13. The appellant justified the stoppage of the respondent’s salary to be in line with Clause 4. 4 of the Public Service Commission Discipline Manual for Public Service; that the salary was stopped as a disciplinary measure because of the respondent absenting himself from work without leave; and that it is not a requirement that the respondent be issued with a notice of stoppage or a warning letter.
14. It was averred that the respondent never requested for permission to be away from work, and that he never filled a duty roster on the days he absconded and/or absented himself from work without proper leave; that the respondent was yet to respond to the Notice to Show Cause in line with the Public Service Commission Discipline Manual, and to the decision communicated thereafter; that the respondent would have an opportunity to apply for review of the outcome of the decision made in line with Clause 4. 4 of the Public Service Commission Discipline Manual for Public Service; that, at the time, disciplinary process was underway and no final decision had yet been made; and that the claim ought to be dismissed.
15. The suit proceeded by way of viva voce evidence.
16. The respondent testified as CW1. He restated his case as set out above. He confirmed that he was given a letter of transfer from Kwale sub-County Hospital Theatre to Samburu Hospital on account of service need, and that he reported on 14th February 2020; that the letter dated 10th September 2020 from Dr. Ndegwa Wajuki, the County Physician, confirmed that he had diabetes mellitus, and that he should work from home; and that the theatre operations at Samburu County was operationalised on 9th October 2020 well after he had reported about his condition on 8th September 2020; and that, when the theatre became operational, there was no communication that he should not work from home.
17. The respondent faulted the appellant for failing to comply with the order of 19th December 2019 (Rika, J.) that he be paid the withheld salary. He contended that he was reinstated on 3rd March 2020, but that his salary was again stopped towards the end of December 2020 until the time of filing suit; and that he was not involved in the alleged theft levelled against him by the appellant.
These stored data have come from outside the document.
(** What holds of [V.dw], the filters and [biases.dw] after the first
    [k] iterations of the outer loop of [backward], started from
    [Vdw0] and [bdw0]; [A] is [this.out_act]. *)
Definition fc_backward_inv (L : FullyConnLayer.t) (V A : Vol.t)
    (Vdw0 bdw0 : list number) (k : nat)
    (s : list number * list Vol.t * list number) : Prop :=
  let D := Z.to_nat (FullyConnLayer.num_inputs L) in
  let g := Vol.dw A in
  let '(Vdw, fs, bdw) := s in
  length Vdw = length Vdw0 /\
  length fs = length (FullyConnLayer.filters L) /\
  length bdw = length bdw0 /\
  (forall d, (d < length Vdw0)%nat ->
     JS.get Vdw d
     = if (d <? D)%nat
       then fold_left
              (fun acc i => JS.add acc (JS.mul (fc_weight L i d) (JS.get g i)))
              (seq 0 k) (JS.get Vdw0 d)
       else JS.get Vdw0 d) /\
  (forall i f, FullyConnLayer.filters L !! i = Some f ->
     exists f',
       fs !! i = Some f' /\ Vol.w f' = Vol.w f /\
       (Vol.sx f', Vol.sy f', Vol.depth f') = (Vol.sx f, Vol.sy f, Vol.depth f) /\
       length (Vol.dw f') = length (Vol.dw f) /\
       forall d, (d < length (Vol.dw f))%nat ->
         JS.get (Vol.dw f') d
         = if (i <? k)%nat && (d <? D)%nat
           then JS.add (JS.get (Vol.dw f) d)
                       (JS.mul (JS.get (Vol.w V) d) (JS.get g i))
           else JS.get (Vol.dw f) d) /\
  (forall i, (i < length bdw0)%nat ->
     JS.get bdw i
     = if (i <? k)%nat then JS.add (JS.get bdw0 i) (JS.get g i)
       else JS.get bdw0 i).

(* ================================================================= *)
(** * Properties *)

Section number_facts.
Local Open Scope R_scope.

Lemma Rltb_true x y : x < y -> Rltb x y = true.
Proof. intros H. unfold Rltb. destruct (Rlt_dec x y); [reflexivity | contradiction]. Qed.

Lemma Rltb_false x y : ~ x < y -> Rltb x y = false.
Proof. intros H. unfold Rltb. destruct (Rlt_dec x y); [contradiction | reflexivity]. Qed.

Lemma Rltb_IZR a b : Rltb (IZR a) (IZR b) = (a <? b)%Z.
Proof.
  destruct (Z.ltb_spec a b) as [H | H].
  - apply Rltb_true, IZR_lt, H.
  - apply Rltb_false. apply Rle_not_lt, IZR_le, H.
Qed.

Lemma Reqb_true x y : x = y -> Reqb x y = true.
Proof. intros H. unfold Reqb. destruct (Req_dec_T x y); [reflexivity | contradiction]. Qed.

Lemma Reqb_false x y : x <> y -> Reqb x y = false.
Proof. intros H. unfold Reqb. destruct (Req_dec_T x y); [contradiction | reflexivity]. Qed.

End number_facts.

(** ** ReluLayer.forward *)

(** What [forward] does on every tensor: it thresholds the first element
    only, and returns [undefined] for a tensor without elements. *)
Lemma relu_forward_first_only (L : ReluLayer.t) (V : Vol.t) :
  snd (ReluLayer.forward L V)
  = match Vol.w V with
    | [] => None
    | v :: ws =>
        Some (Vol.mk (Vol.sx V) (Vol.sy V) (Vol.depth V)
                     ((if JS.lt v (Num 0) then Num 0 else v) :: ws)
                     (Vol.dw V))
    end.
Proof.
  unfold ReluLayer.forward.
  destruct V as [sx sy depth [| v ws] dw]; cbn; [reflexivity |].
  destruct (JS.lt v (Num 0)); reflexivity.
Qed.

(** C1, at the tensor [1, -2]: [forward] returns after its first
    iteration, so the negative second activation is returned as it is,
    not thresholded to zero. *)
Lemma C1_relu_forward_keeps_negative :
  snd (ReluLayer.forward (ReluLayer.constructor (ReluLayer.mk_options 1 1 2))
                         relu_tensor)
  = Some (Vol.mk 1 1 2 [Num 1; Num (-2)] [Num 0; Num 0]).
Proof.
  unfold ReluLayer.forward, relu_tensor. cbn.
  rewrite Rltb_false by lra. reflexivity.
Qed.

(** ** Loops and arrays *)

Lemma for_each_0 {S : Type} (body : nat -> S -> S) (s : S) :
  for_each 0 body s = s.
Proof. reflexivity. Qed.

Lemma for_each_S {S : Type} (n : nat) (body : nat -> S -> S) (s : S) :
  for_each (Datatypes.S n) body s = body n (for_each n body s).
Proof.
  unfold for_each. rewrite seq_S, fold_left_app. reflexivity.
Qed.

Lemma for_from_S {S : Type} (from n : nat) (body : nat -> S -> S) (s : S) :
  for_from from (Datatypes.S n) body s
  = body (from + n)%nat (for_from from n body s).
Proof.
  unfold for_from. rewrite seq_S, fold_left_app. reflexivity.
Qed.

Lemma get_set_eq (a : list number) (i : nat) (v : number) :
  (i < length a)%nat -> JS.get (JS.set a i v) i = v.
Proof.
  intros H. unfold JS.get, JS.set.
  rewrite list_lookup_insert_eq by exact H. reflexivity.
Qed.

Lemma get_set_ne (a : list number) (i j : nat) (v : number) :
  i <> j -> JS.get (JS.set a i v) j = JS.get a j.
Proof.
  intros H. unfold JS.get, JS.set.
  rewrite list_lookup_insert_ne by exact H. reflexivity.
Qed.

Lemma get_set_ge (a : list number) (i : nat) (v : number) :
  (length a <= i)%nat -> JS.set a i v = a.
Proof. intros H. unfold JS.set. apply list_insert_ge, H. Qed.

Lemma length_set (a : list number) (i : nat) (v : number) :
  length (JS.set a i v) = length a.
Proof. unfold JS.set. apply length_insert. Qed.

Lemma length_setZ (a : list number) (i : Z) (v : number) :
  length (JS.setZ a i v) = length a.
Proof. unfold JS.setZ. destruct (i <? 0); [reflexivity | apply length_set]. Qed.

Lemma getZ_of_nat (a : list number) (i : nat) :
  JS.getZ a (Z.of_nat i) = JS.get a i.
Proof.
  unfold JS.getZ. destruct (Z.ltb_spec (Z.of_nat i) 0); [lia |].
  rewrite Nat2Z.id. reflexivity.
Qed.

Lemma setZ_of_nat (a : list number) (i : nat) (v : number) :
  JS.setZ a (Z.of_nat i) v = JS.set a i v.
Proof.
  unfold JS.setZ. destruct (Z.ltb_spec (Z.of_nat i) 0); [lia |].
  rewrite Nat2Z.id. reflexivity.
Qed.

Lemma get_ge (a : list number) (i : nat) :
  (length a <= i)%nat -> JS.get a i = NaN.
Proof.
  intros H. unfold JS.get. rewrite lookup_ge_None_2 by exact H. reflexivity.
Qed.

Lemma getZ_out_of_range (a : list number) (i : Z) :
  ~ (0 <= i < Z.of_nat (length a)) -> JS.getZ a i = NaN.
Proof.
  intros H. unfold JS.getZ. destruct (Z.ltb_spec i 0); [reflexivity |].
  apply get_ge. lia.
Qed.

Lemma get_zeros (n : Z) (i : nat) :
  (i < Z.to_nat n)%nat -> JS.get (util.zeros n) i = Num 0.
Proof.
  intros H. unfold JS.get, util.zeros.
  rewrite lookup_replicate_2 by exact H. reflexivity.
Qed.

Lemma length_zeros (n : Z) : length (util.zeros n) = Z.to_nat n.
Proof. unfold util.zeros. apply length_replicate. Qed.

Lemma get_lookup (a : list number) (i : nat) (v : number) :
  a !! i = Some v -> JS.get a i = v.
Proof. intros H. unfold JS.get. rewrite H. reflexivity. Qed.

Lemma lookup_get (a : list number) (i : nat) :
  (i < length a)%nat -> a !! i = Some (JS.get a i).
Proof.
  intros H. unfold JS.get.
  destruct (lookup_lt_is_Some_2 a i H) as [v Hv]. rewrite Hv. reflexivity.
Qed.

(** ** SoftmaxLayer *)

Lemma neg_sub_indicator (c : R) (p : number) :
  JS.neg (JS.sub (Num c) p) = JS.sub p (Num c).
Proof.
  destruct p; cbn; try reflexivity. f_equal. lra.
Qed.

Lemma softmax_gradient_length es y n dw :
  length (SoftmaxLayer.gradient es y n dw) = length dw.
Proof.
  unfold SoftmaxLayer.gradient.
  induction n as [| n IH]; [reflexivity |].
  rewrite for_each_S, length_set. exact IH.
Qed.

Lemma softmax_gradient_get es y n dw i :
  (i < length dw)%nat ->
  JS.get (SoftmaxLayer.gradient es y n dw) i
  = if (i <? n)%nat then JS.sub (JS.get es i) (indicator i y)
    else JS.get dw i.
Proof.
  intros Hi. unfold SoftmaxLayer.gradient.
  induction n as [| n IH]; [reflexivity |].
  rewrite for_each_S.
  destruct (Nat.eq_dec n i) as [-> | Hne].
  - rewrite get_set_eq.
    + destruct (Nat.ltb_spec i (S i)); [| lia].
      unfold indicator. destruct (Z.of_nat i =? y); apply neg_sub_indicator.
    + fold (SoftmaxLayer.gradient es y i dw).
      rewrite softmax_gradient_length. exact Hi.
  - rewrite get_set_ne by exact Hne. rewrite IH.
    destruct (Nat.ltb_spec i n), (Nat.ltb_spec i (S n)); try lia; reflexivity.
Qed.

Lemma softmax_exponentials_length as_ amax n :
  length (fst (SoftmaxLayer.exponentials as_ amax n)) = n.
Proof.
  unfold SoftmaxLayer.exponentials.
  assert (H : forall k,
    length (fst (for_each k
      (fun i '(es, esum) =>
         let e := Math_exp (JS.sub (JS.get as_ i) amax) in
         (JS.set es i e, JS.add esum e))
      (util.zeros (Z.of_nat n), Num 0))) = n).
  { induction k as [| k IH].
    - cbn. rewrite length_zeros. lia.
    - rewrite for_each_S.
      destruct (for_each k _ _) as [es esum]. cbn in *.
      rewrite length_set. exact IH. }
  apply H.
Qed.

Lemma softmax_normalize_length es esum A n :
  length (fst (SoftmaxLayer.normalize es esum A n)) = length es.
Proof.
  unfold SoftmaxLayer.normalize.
  induction n as [| n IH]; [reflexivity |].
  rewrite for_each_S.
  destruct (for_each n _ _) as [es' A']. cbn in *.
  rewrite length_set. exact IH.
Qed.

(** After [forward] the cached probability vector has [out_depth]
    entries. *)
Lemma softmax_forward_es L V :
  exists es,
    SoftmaxLayer.es (fst (SoftmaxLayer.forward L V)) = Some es /\
    length es = Z.to_nat (SoftmaxLayer.out_depth L) /\
    SoftmaxLayer.in_act (fst (SoftmaxLayer.forward L V)) = Some V /\
    SoftmaxLayer.out_depth (fst (SoftmaxLayer.forward L V))
    = SoftmaxLayer.out_depth L.
Proof.
  unfold SoftmaxLayer.forward.
  pose proof (softmax_exponentials_length (Vol.w V)
    (SoftmaxLayer.max_activation (Vol.w V) (Z.to_nat (SoftmaxLayer.out_depth L)))
    (Z.to_nat (SoftmaxLayer.out_depth L))) as He.
  destruct (SoftmaxLayer.exponentials _ _ _) as [es esum].
  pose proof (softmax_normalize_length es esum
    (Vol.new 1 1 (SoftmaxLayer.out_depth L) (Num 0))
    (Z.to_nat (SoftmaxLayer.out_depth L))) as Hn.
  destruct (SoftmaxLayer.normalize _ _ _ _) as [es' A].
  cbn in *. exists es'. repeat split. congruence.
Qed.

(** The loss and the gradient [backward] computes, whatever [y] is. *)
Lemma softmax_backward_spec L x es y :
  SoftmaxLayer.in_act L = Some x ->
  SoftmaxLayer.es L = Some es ->
  length (Vol.w x) = Z.to_nat (SoftmaxLayer.out_depth L) ->
  exists L' x',
    SoftmaxLayer.backward L y
    = Ok (L', JS.neg (Math_log (JS.getZ es y))) /\
    SoftmaxLayer.in_act L' = Some x' /\
    length (Vol.dw x') = length (Vol.w x) /\
    forall i, (i < length (Vol.w x))%nat ->
      JS.get (Vol.dw x') i = JS.sub (JS.get es i) (indicator i y).
Proof.
  intros Hx Hes Hlen. unfold SoftmaxLayer.backward.
  rewrite Hx, Hes. cbn.
  eexists _, _. split; [reflexivity |].
  split; [reflexivity |].
  cbn [Vol.set_dw Vol.dw].
  split.
  - rewrite softmax_gradient_length, length_zeros. lia.
  - intros i Hi. rewrite softmax_gradient_get by (rewrite length_zeros; lia).
    destruct (Nat.ltb_spec i (Z.to_nat (SoftmaxLayer.out_depth L))); [reflexivity | lia].
Qed.

Lemma sub_zero (p : number) : JS.sub p (Num 0) = p.
Proof.
  destruct p; cbn; try reflexivity. f_equal. lra.
Qed.

Lemma indicator_out_of_range (i : nat) (y n : Z) :
  ~ (0 <= y < n) -> Z.of_nat i < n -> indicator i y = Num 0.
Proof.
  intros Hy Hi. unfold indicator.
  destruct (Z.eqb_spec (Z.of_nat i) y); [lia | reflexivity].
Qed.

(** C2, as stated, fails: after a forward pass over two classes,
    [backward(2)] raises no error; it returns NaN, and [smartBackward]
    turns that NaN into the loss 0. *)
Lemma C2_softmax_backward_out_of_range_returns :
  (forall e, SoftmaxLayer.backward softmax_after_forward 2 <> Throw e) /\
  (exists L', SoftmaxLayer.backward softmax_after_forward 2 = Ok (L', NaN) /\
              smartBackward (TNumber 2) (LSoftmax softmax_after_forward)
              = Ok (LSoftmax L', Num 0)).
Proof.
  unfold softmax_after_forward.
  destruct (softmax_forward_es
              (SoftmaxLayer.constructor (SoftmaxLayer.mk_options 1 1 2))
              two_scores) as (es & Hes & Hlen & Hin & Hd).
  destruct (softmax_backward_spec _ two_scores es 2 Hin Hes)
    as (L' & x' & Hb & _).
  { rewrite Hd. reflexivity. }
  rewrite getZ_out_of_range in Hb by (rewrite Hlen; cbn; lia).
  cbn in Hb.
  split.
  - intros e He. rewrite Hb in He. discriminate He.
  - exists L'. split; [exact Hb |].
    unfold smartBackward. rewrite Hb. reflexivity.
Qed.

(** C2 (amended): [SoftmaxLayer.backward] has no range check.  For every
    integer [y] it returns [-log(es[y])] and sets the input gradient to
    [p_i - 1{i==y}]; for [y] outside [[0, out_depth)] the read [es[y]] is
    undefined, so the value returned is NaN (no error is raised), the
    gradient is [p_i], and [smartBackward] reports the loss 0. *)
Theorem C2_softmax_backward_has_no_range_check
    (L : SoftmaxLayer.t) (x : Vol.t) (es : list number) (y : Z) :
  SoftmaxLayer.in_act L = Some x ->
  SoftmaxLayer.es L = Some es ->
  length es = Z.to_nat (SoftmaxLayer.out_depth L) ->
  length (Vol.w x) = Z.to_nat (SoftmaxLayer.out_depth L) ->
  exists L' x',
    SoftmaxLayer.backward L y = Ok (L', JS.neg (Math_log (JS.getZ es y))) /\
    SoftmaxLayer.in_act L' = Some x' /\
    length (Vol.dw x') = length (Vol.w x) /\
    (forall i, (i < Z.to_nat (SoftmaxLayer.out_depth L))%nat ->
       JS.get (Vol.dw x') i = JS.sub (JS.get es i) (indicator i y)) /\
    (~ (0 <= y < SoftmaxLayer.out_depth L) ->
       SoftmaxLayer.backward L y = Ok (L', NaN) /\
       smartBackward (TNumber y) (LSoftmax L) = Ok (LSoftmax L', Num 0) /\
       forall i, (i < Z.to_nat (SoftmaxLayer.out_depth L))%nat ->
         JS.get (Vol.dw x') i = JS.get es i).
Proof.
  intros Hx Hes Hlen Hw.
  destruct (softmax_backward_spec L x es y Hx Hes Hw)
    as (L' & x' & Hb & Hin & Hdl & Hg).
  exists L', x'. split; [exact Hb |]. split; [exact Hin |].
  split; [exact Hdl |]. split.
  - intros i Hi. apply Hg. lia.
  - intros Hy.
    assert (Hnan : JS.neg (Math_log (JS.getZ es y)) = NaN).
    { rewrite getZ_out_of_range by lia. reflexivity. }
    rewrite Hnan in Hb. split; [exact Hb |]. split.
    + unfold smartBackward. rewrite Hb. reflexivity.
    + intros i Hi. rewrite Hg by lia.
      rewrite (indicator_out_of_range i y (SoftmaxLayer.out_depth L)) by lia.
      apply sub_zero.
Qed.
18. On behalf of the appellant, Dr. Samuel Mungai (RW1) testified as the Medical Superintendent of Samburu sub-County Hospital. He stated that, prior to July 2019, the hospital did not have a theatre; that, thereafter, a theatre was put up which needed equipment, drugs and staff; that the respondent, being an anaesthetist, his services were needed at the hospital; that he was deployed on 10th June 2019, and that he was to report by 24th June 2019; that prior to 2020, the respondent did not tell him why he absented himself from work; that the respondent reported to him about his medical situation in 2020; and that the respondent’s name was missing from the duty roster for anaesthetists of the months of August, September and October 2020.
19. Dr. Juma Salim Mbete (RW2), the County Chief Officer Health Services, testified that, at the material time, he was the head of Medical Superintendent, Kwale Hospital. He recounted the events that led to the respondent’s transfer to Samburu sub- County Hospital; that the theft also led to the transfer of a nurse to Msambweni; that the respondent failed to report to his new station, which necessitated the commencement of the disciplinary proceedings, but he (the respondent) filed court proceedings which halted the disciplinary process; and that the staff who had co-morbidities were assigned other duties and given protective gears.
20. Upon considering the evidence before him, Ongaya, J. held that, at the material time, COVID-19 pandemic was at its peak; that the appellant did not demonstrate the measures taken to facilitate the respondent’s attendance at work on a necessary basis as advised in the physician’s letter dated 10th September 2020; that the physician’s letter amounted to sufficient notice of the respondent’s medical status as envisaged in Section 30 of the Employment Act; that there was therefore no reason to impose a punishment, such as stoppage of salary, as was done pursuant to Section 46(h) of the Employment Act; and that the stoppage of salary and the proposed disciplinary action as per the Notice to Show Cause letter dated 23rd November 2020 were unfair.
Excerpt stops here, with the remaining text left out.